Aunque en septiembre de 1998 ETA declaró una tregua que duró catorce meses, y aunque el gobierno Aznar habló con la nueva dirección política etarra de cara a un posible fin de la lucha armada, ETA asesinó entre 1996 y 2004 a setenta personas (entre ellas políticos y personalidades relevantes o del PP o del PSOE, como Gregorio Ordóñez, Fernando Múgica, Fernando Buesa, Tomás y Valiente, López de la Calle, Ernest Lluch, Joseba Pagazaurtundúa…). La acción policial infligió, a cambio, importantes golpes a la organización: más de cien activistas de ETA y su aparato militar casi entero fueron cayendo entre 1998 y 2004. El clima moral y político del País Vasco estaba, además, cambiando: el asesinato en julio de 1997 de un joven concejal del PP, Miguel Ángel Blanco, provocó una verdadera conmoción moral que se tradujo en la movilización contra ETA y Batasuna por parte de millones de personas en toda España, miles y miles de ellas en el propio País Vasco. Una importante manifestación contra ETA, convocada por la plataforma Basta YA, encabezada por conocidos intelectuales vascos no nacionalistas, recorrió las calles de San Sebastián el 23 de septiembre de 2000. El voto no-nacionalista representó el 46 por 100 de los votos en las elecciones autonómicas vascas de 2001 y puso en cuestión la hegemonía del PNV, que lo había mantenido desde las elecciones vascas de 1980.

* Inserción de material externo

Definition silent_segments : list json :=
  match lookup_key (lit "transcript") silent_item with
  | Some (JList l) => l
  | _ => []
  end.

(** An environment with the three keys, and one without the token. *)
Definition full_environment (name : str) : option str :=
  if str_eqb name (lit "OPENAI_API_KEY") then Some (lit "sk-test")
  else if str_eqb name (lit "APIFY_TOKEN") then Some (lit "apify-test")
  else if str_eqb name (lit "APIFY_ACTOR_ID") then Some (lit "actor")
  else None.

Definition no_token (name : str) : option str :=
  if str_eqb name (lit "APIFY_TOKEN") then Some [] else full_environment name.

(** Lower case of the letters A to Z. *)
Definition ascii_lower (s : str) : str := List.map ExportUtils.lower s.

(** A fallback that always fails. *)
Definition no_fallback (moment : dict) : result json := Raise TypeError.

Definition emphasis_words : list str := [lit "GOD"; lit "HOLY MASS"; lit "NOW"].

(** The header of a block, with fields that look like those of a cut
    sheet, and the section of its cut sheet. *)
Definition block_preamble : str :=
  lit "MOMENT HEADER" ++ [10%N] ++ lit "- clip_label: EARLY" ++ [10%N]
  ++ lit "- in_point: 00:00.50".

Definition block_section : str :=
  lit "EDITOR CUT SHEET" ++ [10%N] ++ lit "- clip_label: LATE" ++ [10%N]
  ++ lit "- In_Point: [00:01.00]" ++ [10%N]
  ++ lit "- emphasis_words_caps: [GOD, HOLY MASS, NOW]".

(** A response of two blocks; the second has no cut sheet. *)
Definition two_blocks : str :=
  block_preamble ++ [10%N] ++ block_section ++ [10%N; 10%N]
  ++ lit "Moment Header" ++ [10%N] ++ lit "- quote: nothing else".

(** Two moments; the second comes with a sheet of its own. *)
Definition plain_moment : dict := Examples.moment_of (jlit "{'quote': 'first'}").

Definition moment_with_sheet : dict :=
  Examples.moment_of (jlit "{'quote': 'second', 'editor_cut_sheet': {'in_point': '00:09.00'}}").

End MoreExamples.

(* ===================================================================== *)
(** * Part II: properties                                                 *)
(* ===================================================================== *)

(** ** Strings *)

Section StringFacts.
Import Py.

Lemma str_eqb_refl (a : str) : str_eqb a a = true.
Proof.
  induction a as [|x a IH]; simpl; [reflexivity|].
  now rewrite N.eqb_refl, IH.
Qed.

Lemma str_eqb_eq (a b : str) : str_eqb a b = true <-> a = b.
Proof.
  split.
  - revert b; induction a as [|x a IH]; intros [|y b] H; simpl in H;
      try discriminate; [reflexivity|].
    apply andb_true_iff in H as [Hx Hab].
    apply N.eqb_eq in Hx. apply IH in Hab. congruence.
  - intros ->. apply str_eqb_refl.
Qed.

Lemma str_eqb_neq (a b : str) : str_eqb a b = false <-> a <> b.
Proof.
  split.
  - intros H ->. rewrite str_eqb_refl in H. discriminate.
  - intros H. destruct (str_eqb a b) eqn:E; [|reflexivity].
    apply str_eqb_eq in E. contradiction.
Qed.


Lemma len_nonneg (a : str) : 0 <= len a.
Proof. unfold len. lia. Qed.

Lemma total_len_app (xs ys : list str) :
  total_len (xs ++ ys) = total_len xs + total_len ys.
Proof.
  induction xs as [|x xs IH]; simpl; [reflexivity|].
  unfold total_len in *. simpl. rewrite IH. lia.
Qed.

Lemma total_len_nonneg (xs : list str) : 0 <= total_len xs.
Proof.
  induction xs as [|x xs IH]; unfold total_len in *; simpl; [lia|].
  pose proof (len_nonneg x). lia.
Qed.

(** *** Stripping *)

Lemma rstrip_cons (c : char) (s : str) :
  rstrip (c :: s) =
  match rstrip s with
  | [] => if isspace c then [] else [c]
  | _ :: _ => c :: rstrip s
  end.
Proof. reflexivity. Qed.

Lemma rstrip_app_space (s : str) (c : char) :
  isspace c = true -> rstrip (s ++ [c]) = rstrip s.
Proof.
  intros Hc. induction s as [|x s IH].
  - simpl. now rewrite Hc.
  - simpl app. rewrite !rstrip_cons, IH. reflexivity.
Qed.

Lemma rstrip_app_nonspace (s : str) (c : char) :
  isspace c = false -> rstrip (s ++ [c]) = s ++ [c].
Proof.
  intros Hc. induction s as [|x s IH].
  - simpl. now rewrite Hc.
  - simpl app. rewrite rstrip_cons, IH. destruct (s ++ [c]) eqn:E.
    + destruct s; discriminate.
    + reflexivity.
Qed.

Lemma rstrip_idem (s : str) : rstrip (rstrip s) = rstrip s.
Proof.
  induction s as [|x s IH]; [reflexivity|].
  rewrite rstrip_cons. destruct (rstrip s) as [|y t] eqn:E.
  - destruct (isspace x) eqn:Hx; [reflexivity|].
    simpl. now rewrite Hx.
  - rewrite rstrip_cons, IH. reflexivity.
Qed.

Lemma lstrip_head (s : str) :
  match lstrip s with
  | [] => True
  | c :: _ => isspace c = false
  end.
Proof.
  induction s as [|x s IH]; simpl; [exact I|].
  destruct (isspace x) eqn:Hx; [exact IH | exact Hx].
Qed.

Lemma lstrip_nonspace (c : char) (s : str) :
  isspace c = false -> lstrip (c :: s) = c :: s.
Proof. intros H. simpl. now rewrite H. Qed.

(** The right strip keeps the first character of a text that starts with
    a non-blank. *)
Lemma rstrip_keeps_head (c : char) (s : str) :
  isspace c = false -> exists t, rstrip (c :: s) = c :: t.
Proof.
  intros Hc. rewrite rstrip_cons. destruct (rstrip s).
  - rewrite Hc. now exists [].
  - eexists. reflexivity.
Qed.

Lemma strip_head (s : str) :
  match strip s with
  | [] => True
  | c :: _ => isspace c = false
  end.
Proof.
  unfold strip. pose proof (lstrip_head s) as H.
  destruct (lstrip s) as [|c t]; [exact I|].
  destruct (rstrip_keeps_head c t H) as [u ->]. exact H.
Qed.

Lemma strip_idem (s : str) : strip (strip s) = strip s.
Proof.
  unfold strip at 1. pose proof (strip_head s) as H.
  destruct (strip s) as [|c t] eqn:E; [reflexivity|].
  rewrite lstrip_nonspace by exact H. rewrite <- E. unfold strip.
  apply rstrip_idem.
Qed.

(** A text that starts and ends with a non-blank is its own strip. *)
Lemma strip_fixed (c : char) (s : str) (e : char) :
  isspace c = false -> isspace e = false ->
  strip (c :: s ++ [e]) = c :: s ++ [e].
Proof.
  intros Hc He. unfold strip. rewrite lstrip_nonspace by exact Hc.
  change (c :: s ++ [e]) with ((c :: s) ++ [e]).
  now apply rstrip_app_nonspace.
Qed.

Lemma lstrip_blank_prefix (ws x : str) :
  Forall (fun c => isspace c = true) ws -> lstrip (ws ++ x) = lstrip x.
Proof.
  induction 1 as [|c ws Hc _ IH]; simpl; [reflexivity|]. now rewrite Hc.
Qed.

Lemma rstrip_blank_suffix (ws : str) :
  Forall (fun c => isspace c = true) ws ->
  forall x, rstrip (x ++ ws) = rstrip x.
Proof.
  induction 1 as [|c ws Hc _ IH]; intros x; [now rewrite app_nil_r|].
  change (x ++ c :: ws) with (x ++ [c] ++ ws). rewrite app_assoc, IH.
  now apply rstrip_app_space.
Qed.

(** Blanks around a text that starts and ends with a non-blank are
    stripped, and nothing else. *)
Lemma strip_blank_around (lead trail : str) (c : char) (s : str) (e : char) :
  Forall (fun x => isspace x = true) lead ->
  Forall (fun x => isspace x = true) trail ->
  isspace c = false -> isspace e = false ->
  strip (lead ++ (c :: s ++ [e]) ++ trail) = c :: s ++ [e].
Proof.
  intros Hlead Htrail Hc He. unfold strip.
  rewrite (lstrip_blank_prefix _ _ Hlead).
  change ((c :: s ++ [e]) ++ trail) with (c :: (s ++ [e]) ++ trail).
  rewrite lstrip_nonspace by exact Hc.
  change (c :: (s ++ [e]) ++ trail) with ((c :: s ++ [e]) ++ trail).
  rewrite (rstrip_blank_suffix _ Htrail).
  change (c :: s ++ [e]) with ((c :: s) ++ [e]).
  now apply rstrip_app_nonspace.
Qed.

(** *** Prefixes, suffixes, search *)

Lemma startswith_app (p s : str) : startswith p (p ++ s) = true.
Proof.
  induction p as [|x p IH]; simpl; [now destruct s|].
  now rewrite N.eqb_refl, IH.
Qed.

Lemma endswith_app (p s : str) : endswith p (s ++ p) = true.
Proof. unfold endswith. rewrite rev_app_distr. apply startswith_app. Qed.

Lemma drop_last_app (p s : str) : drop_last (List.length p) (s ++ p) = s.
Proof.
  unfold drop_last. rewrite length_app.
  replace (List.length s + List.length p - List.length p)%nat with (List.length s + 0)%nat by lia.
  rewrite firstn_app_2. simpl. apply app_nil_r.
Qed.

Lemma find_app_absent (c : char) (a b : str) :
  Forall (fun x => x <> c) a ->
  find c (a ++ c :: b) = Some (List.length a).
Proof.
  induction 1 as [|x a Hx Ha IH]; simpl.
  - now rewrite N.eqb_refl.
  - apply N.eqb_neq in Hx. rewrite Hx, IH. reflexivity.
Qed.

Lemma skipn_succ_app (a : str) (c : char) (b : str) :
  skipn (S (List.length a)) (a ++ c :: b) = b.
Proof.
  induction a as [|x a IH]; simpl; [reflexivity|]. exact IH.
Qed.

(** *** Lines *)



Lemma split_on_from_line (sep : char) (line : str) :
  Forall (fun c => c <> sep) line ->
  forall cur rest,
    split_on_from sep cur (line ++ rest) = split_on_from sep (rev line ++ cur) rest.
Proof.
  induction 1 as [|x line Hx Hl IH]; intros cur rest; simpl; [reflexivity|].
  apply N.eqb_neq in Hx. rewrite Hx, IH. now rewrite <- app_assoc.
Qed.




End StringFacts.

(** ** Chunking *)

Section ChunkFacts.
Import Py Json Config Runtime LlmClient.

Lemma chunk_loop_groups (max : Z) (lines : list str) :
  forall chunks current,
    chunk_loop max lines chunks current
    = chunks ++ List.map (join nl) (group_loop max lines current).
Proof.
  induction lines as [|line rest IH]; intros chunks current; simpl.
  - destruct current; simpl; [now rewrite app_nil_r | reflexivity].
  - destruct (total_len current + len line + 1 >? max).
    + destruct current as [|c cs].
      * apply IH.
      * rewrite IH. simpl. now rewrite <- app_assoc.
    + apply IH.
Qed.

Lemma group_loop_concat (max : Z) (lines : list str) :
  forall current, List.concat (group_loop max lines current) = current ++ lines.
Proof.
  induction lines as [|line rest IH]; intros current; simpl.
  - destruct current; simpl; [reflexivity | now rewrite !app_nil_r].
  - destruct (total_len current + len line + 1 >? max).
    + destruct current as [|c cs].
      * rewrite IH. reflexivity.
      * simpl. rewrite IH. simpl. reflexivity.
    + rewrite IH, <- app_assoc. reflexivity.
Qed.





End ChunkFacts.

Section ChunkClaims.
Import Py Json Config Runtime LlmClient.




End ChunkClaims.

(** ** Dictionaries *)

Section DictFacts.
Import Py Json.

Lemma lookup_key_set (k k' : str) (v : json) (d : dict) :
  lookup_key k (set k' v d) = if str_eqb k k' then Some v else lookup_key k d.
Proof.
  induction d as [|[k0 v0] r IH]; simpl; [reflexivity|].
  destruct (str_eqb k' k0) eqn:E0; simpl.
  - apply str_eqb_eq in E0. subst k0.
    destruct (str_eqb k k'); reflexivity.
  - rewrite IH. destruct (str_eqb k k0) eqn:E1; [|reflexivity].
    apply str_eqb_eq in E1. subst k0.
    destruct (str_eqb k k') eqn:E2; [|reflexivity].
    apply str_eqb_eq in E2. subst k'. rewrite str_eqb_refl in E0. discriminate.
Qed.

Lemma lookup_key_setdefault (k k' : str) (v : json) (d : dict) :
  lookup_key k (setdefault k' v d)
  = match lookup_key k d with
    | Some x => Some x
    | None => if str_eqb k k' then Some v else None
    end.
Proof.
  unfold setdefault, contains.
  destruct (lookup_key k' d) as [y|] eqn:E'.
  - destruct (lookup_key k d) eqn:E; [reflexivity|].
    destruct (str_eqb k k') eqn:Ek; [|reflexivity].
    apply str_eqb_eq in Ek. subst k'. congruence.
  - rewrite lookup_key_set.
    destruct (str_eqb k k') eqn:Ek.
    + apply str_eqb_eq in Ek. subst k'. now rewrite E'.
    + now destruct (lookup_key k d).
Qed.
(** * search_planet.py: the result refinement of [search] and the argument
    checks of the command line, embedded and verified.

    The embedding follows [src/search_planet.py] line by line from the point
    where the catalog client has answered (line 68 on): the containment
    filter, the sort by acquisition date, the removal of near duplicates.
    Whatever the source delegates to a library it does not contain
    (shapely's [shape] and [contains], dateutil's [parse]) is an interface
    the embedding is parametric in. *)

From Stdlib Require Import ZArith QArith Lqa Lia.
From stdpp Require Import base numbers list sorting strings gmap.

Set Default Proof Using "Type*".

(** * Part I: the program *)

(** ** Exceptions and the error monad *)

(** The exceptions the modelled lines can raise, named after the Python
    exception (or the library routine) that raises them. *)
Inductive exn : Type :=
  | KeyError (key : string)  (* [x[key]] on a dict without that key *)
  | ShapeError               (* [shapely.geometry.shape] on a non-geometry *)
  | ParserError              (* [dateutil.parser.parse] on a non-date *)
  | TypeError                (* naive and aware datetimes compared or subtracted *)
  | IndexError               (* list index out of range *)
  | OverflowError.           (* datetime arithmetic: date value out of range *)

(** The specification's data error, "kind: MalformedRecord": the exceptions
    a record without a well-formed geometry or a parseable date raises. *)
Definition MalformedRecord (e : exn) : Prop :=
  match e with
  | KeyError _ | ShapeError | ParserError => True
  | TypeError | IndexError | OverflowError => False
  end.

#[global] Instance exn_eq_dec : EqDecision exn.
Proof. solve_decision. Defined.

Definition result (A : Type) : Type := (exn + A)%type.

Definition raise {A : Type} (e : exn) : result A := inl e.

#[global] Instance result_ret : MRet result := λ A x, inr x.
#[global] Instance result_bind : MBind result := λ A B f m,
  match m with
  | inl e => inl e
  | inr x => f x
  end.

(** [[f(x) for x in xs]]: the comprehension stops at the first exception. *)
Fixpoint for_each {A B : Type} (f : A → result B) (xs : list A) : result (list B) :=
  match xs with
  | [] => mret []
  | x :: xs' => y ← f x; ys ← for_each f xs'; mret (y :: ys)
  end.

(** [d[key]] on a dict whose entry for [key] is [field]. *)
Definition getitem {A : Type} (key : string) (field : option A) : result A :=
  match field with
  | Some v => mret v
  | None => raise (KeyError key)
  end.

(** [xs[i]] on a list. *)
Definition index {A : Type} (xs : list A) (i : nat) : result A :=
  match xs !! i with
  | Some x => mret x
  | None => raise IndexError
  end.

(** ** [datetime] and [timedelta] *)

(** A [datetime.datetime] is a count of microseconds (from the epoch in UTC
    when the object is timezone aware, on the wall clock when it is naive)
    and the flag that tells the two apart.  An aware datetime is taken in
    UTC, as [dateutil] reads the timestamps of the catalog (they end in Z):
    there the wall clock and UTC agree. *)
Record datetime : Type := DateTime { ticks : Z; aware : bool }.

(** The range of Python's type: [datetime.min] is 0001-01-01T00:00:00, which
    is 719162 days before the epoch, and [datetime.max] is
    9999-12-31T23:59:59.999999, the last microsecond of the 2932897 days
    from the epoch on. *)
Definition datetime_min : Z := (- 719162 * 86400 * 1000000)%Z.
Definition datetime_max : Z := (2932897 * 86400 * 1000000 - 1)%Z.

#[global] Instance datetime_eq_dec : EqDecision datetime.
Proof. solve_decision. Defined.

(** A [datetime.timedelta], in microseconds. *)
Definition timedelta : Type := Z.

Definition timedelta_seconds (s : Z) : timedelta := (s * 1000000)%Z.
Definition timedelta_days (d : Z) : timedelta := (d * 86400 * 1000000)%Z.

(** [a - b] on two datetimes: a [TypeError] when one is naive and the other
    aware. *)
Definition datetime_diff (a b : datetime) : result timedelta :=
  if Bool.eqb (aware a) (aware b) then mret (ticks a - ticks b)%Z
  else raise TypeError.

(** [a - d] for a timedelta [d]: the same kind of datetime, [d] earlier on
    the clock, and an [OverflowError] ("date value out of range") when that
    is outside the range of the type. *)
Definition datetime_minus (a : datetime) (d : timedelta) : result datetime :=
  let t := (ticks a - d)%Z in
  if bool_decide (datetime_min ≤ t ≤ datetime_max)%Z
  then mret (DateTime t (aware a))
  else raise OverflowError.

(** ** [sorted(..., key=...)] and [list.sort]: a stable sort *)

Section stable_sort.
Context {A : Type} (key : A → Z).

(** [x] stood before every element of [l] in the input: it passes the
    elements whose key is strictly smaller and stops at the first other. *)
Fixpoint insert_by (x : A) (l : list A) : list A :=
  match l with
  | [] => [x]
  | y :: l' => if (key y <? key x)%Z then y :: insert_by x l' else x :: l
  end.

Definition sorted_by (l : list A) : list A := foldr insert_by [] l.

Pese a que algunos hechos azarosos mal resueltos desde el gobierno —como la catástrofe ecológica en Galicia provocada por el hundimiento del petrolero Prestige en noviembre de 2002, o la muerte de 63 militares al estrellarse, en mayo de 2003, en Turquía, el avión que los transportaba tras cumplir su misión en Afganistán— pusieron en dificultades a Aznar y sus ministros, todo indicaba que el PP podía obtener en 2004 un tercer mandato electoral. El error, al menos visto lo sucedido después, estuvo en el apoyo incondicional que el propio Aznar dio a Estados Unidos en la guerra de Irak de 2003, guerra muy impopular para la población española (que sin embargo había aceptado la participación de las tropas españolas en otros conflictos como Kosovo y Afganistán, o en la recuperación del islote de Perejil ocupado por Marruecos en julio de 2003). Y esta actitud errónea permitiría a los socialistas, dirigidos ahora por una nueva generación encarnada por su nuevo secretario general, José Luis Rodríguez Zapatero, capitalizar electoralmente, ya en 2004, el intenso clima electoral creado por el terrible atentado —191 muertos, 1858 heridos— perpetrado en Madrid por terroristas islámicos el 11 de marzo de ese mismo año, y volver así al gobierno tras ganar las elecciones celebradas solo tres días después, el domingo 14 de marzo de 2004.